Hierarchical foveal algorithm development for ATR

Period of Performance: 07/05/1995 - 07/05/1997


Phase 2 SBIR

Recipient Firm

Amherst Systems, Inc.
30 Wilson Road
Buffalo, NY 14221
Principal Investigator

Research Topics


Foveal active vision features imaging sensors and signal processing with graded acuity coupled with context sensitive gaze control, analogous to that prevalent throughout vertebrate vision. Foveal vision operates more efficiently in dynamic scenarios than uniform acuity vision because resolution is treated as a dynamically allocatable resource.
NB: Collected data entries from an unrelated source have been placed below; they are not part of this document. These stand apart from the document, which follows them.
Lemma count_collisions_bound (rs : list (EpisodeResult num)) :
  0 <= count_collisions rs <= Z.of_nat (List.length rs).
Proof.
  unfold count_collisions.
  pose proof (filter_length_le collision rs). lia.
Qed.

(** X9.  With a cadence [C >= 1], between iterations the training
    collision counter lies between 0 and the number of training episodes
    run since the last boundary, [n mod C]; when a block is entered it
    lies between 0 and [C], so that the rate logged under
    [Train/CollisionRate] has a numerator of at most [C]. *)
Theorem collision_counter_bounded cls w :
  1 <= eval_per_train args ->
  (forall (n : nat) (s : State num A),
     training_loop cls w n (initial_state cls w) = Done s ->
     0 <= train_num_collision s <= Z.of_nat n mod eval_per_train args) /\
  (forall (k : nat) (st : State num A),
     (1 <= k)%nat ->
     Z.of_nat k mod eval_per_train args = 0 ->
     after_training cls w k (initial_state cls w) = Some st ->
     0 <= train_num_collision st <= eval_per_train args).
Proof.
  intros HC.
  assert (Hloop : forall (n : nat) (s : State num A),
     training_loop cls w n (initial_state cls w) = Done s ->
     0 <= train_num_collision s <= Z.of_nat n mod eval_per_train args).
  { intros n s H.
    destruct (loop_cadence cls w n _ s HC (initial_state_fresh cls w) H)
      as (_ & I2).
    destruct (loop_counts cls w n _ s (initial_state_fresh cls w) H)
      as (_ & L & _).
    rewrite I2.
    pose proof (count_collisions_bound
                  (since_boundary (Z.of_nat n) (train_results (trace s)))) as B.
    assert (Hlen : List.length
                     (since_boundary (Z.of_nat n) (train_results (trace s)))
                   = (n - Z.to_nat (Z.of_nat n
                                    - Z.of_nat n mod eval_per_train args))%nat).
    { unfold since_boundary. rewrite length_skipn, L. reflexivity. }
    rewrite Hlen in B.
    pose proof (Z.mod_pos_bound (Z.of_nat n) (eval_per_train args)
                  ltac:(lia)).
    lia. }
  split; [exact Hloop|].
  intros k st Hk Hm Hst. unfold after_training in Hst.
  destruct (training_loop cls w (pred k) (initial_state cls w)) as [sp|] eqn:Hp;
    [|discriminate].
  injection Hst as <-.
  pose proof (Hloop _ sp Hp) as B.
  pose proof (train_episode_fields cls sp (Z.of_nat k)) as TF.
  cbv zeta in TF. destruct TF as (_ & _ & _ & _ & _ & T6 & _).
  rewrite T6.
  pose proof (Z.mod_pos_bound (Z.of_nat (pred k)) (eval_per_train args)
                ltac:(lia)).
  destruct (collision (next_train_result cls sp)); lia.
Qed.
Wide field-of-view (FOV) and central high acuity are simultaneously supported while minimizing data to that which is relevant to the task. The proposed program will develop a Hierarchical Foveal Machine Vision (HFMV) ATR capability consisting of detection, recognition, and gaze control algorithms operating in a closed-loop software simulation environment. The performance of HFMV ATR will be evaluated and compared against the performance of uniform acuity ATR. To ensure fairness in the comparison, both systems will use the same sensor data rate and ATR techniques. Specifically, the retinotopology of the HFMV ATR algorithms will be parametic so as to support a range of acuity profile gradients; a flat profile will be that identified in Phase I as optimum for ATR. The simulations will use second generation measured FLIR imagery to test foveal recognition with realistic data, and large frame synthic imagery to test peripheral detection and saccadic gaze control.